◆ **What to work on**:
In the records below, take the line containing "Lemma occurs_skip (x" and reproduce it and every subsequent line exactly, adding nothing.

◆ **Data shown**:
(** The request of a [send_email] call with both bodies, to one recipient
    and without sender or reply-to address. *)
Lemma send_email_request to subject h t attachments tags w :
  h ≠ [] →
  t ≠ [] →
  ∃ params r w',
    send_email Emails_send (One to) subject (Some h) (Some t) None None
      attachments tags w = (Ok r, w') ∧
    requests w' = requests w ++ [params] ∧
    service w' = service w ∧
    params !! u "from" = Some (VStr (Resend.from_email (service w))) ∧
    params !! u "to" = Some (VList [VStr to]) ∧
    params !! u "subject" = Some (VStr subject) ∧
    params !! u "html" = Some (VStr h) ∧
    params !! u "text" = Some (VStr t) ∧
    params !! u "reply_to" = None ∧
    params !! u "tags" =
      (if truthy_dict tags then Some (VDict (VStr <$> default ∅ tags)) else None) ∧
    params !! u "attachments" =
      (if truthy_list attachments
       then Some (VList (attachment_dict <$> default [] attachments)) else None) ∧
    match Emails_send params with
    | Ok response =>
        r = {| success := true; message_id := response !! u "id"; error := None |}
    | Raise e =>
        r = {| success := false; message_id := None; error := Some (message e) |}
    end.
Proof.
  intros Hh Ht. destruct h as [|ch h]; [done|]. destruct t as [|ct t]; [done|].
  run_send. cbn [truthy negb andb default].
  match goal with
  | |- context [Emails_send ?p] => set (params := p)
  end.
  assert (params !! u "from" = Some (VStr (Resend.from_email (service w))) ∧
          params !! u "to" = Some (VList [VStr to]) ∧
          params !! u "subject" = Some (VStr subject) ∧
          params !! u "html" = Some (VStr (ch :: h)) ∧
          params !! u "text" = Some (VStr (ct :: t)) ∧
          params !! u "reply_to" = None ∧
          params !! u "tags" =
            (if truthy_dict tags then Some (VDict (VStr <$> default ∅ tags)) else None) ∧
          params !! u "attachments" =
            (if truthy_list attachments
             then Some (VList (attachment_dict <$> default [] attachments)) else None))
    as Hparams.
  { unfold params. destruct (truthy_dict tags), (truthy_list attachments);
      split_and!; reflexivity. }
  clearbody params. destruct Hparams as (? & ? & ? & ? & ? & ? & ? & ?).
  destruct (Emails_send params) as [response|e] eqn:Hsend.
  all: do 3 eexists; (split; [reflexivity|]); cbn [requests service];
       rewrite ?Hsend; by split_and!.
Qed.

Lemma occurs_here (x rest : str) : Spec.occurs x (x ++ rest).
Proof. by exists [], rest. Qed.

Lemma occurs_skip (x a rest : str) : Spec.occurs x rest → Spec.occurs x (a ++ rest).
Proof. intros (pre & post & ->). exists (a ++ pre), post. by rewrite <-app_assoc. Qed.

Ltac find_occurrence :=
  repeat first [apply occurs_here | apply occurs_skip].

◆ **Task solution**:
Lemma occurs_skip (x a rest : str) : Spec.occurs x rest → Spec.occurs x (a ++ rest).
Proof. intros (pre & post & ->). exists (a ++ pre), post. by rewrite <-app_assoc. Qed.

Ltac find_occurrence :=
  repeat first [apply occurs_here | apply occurs_skip].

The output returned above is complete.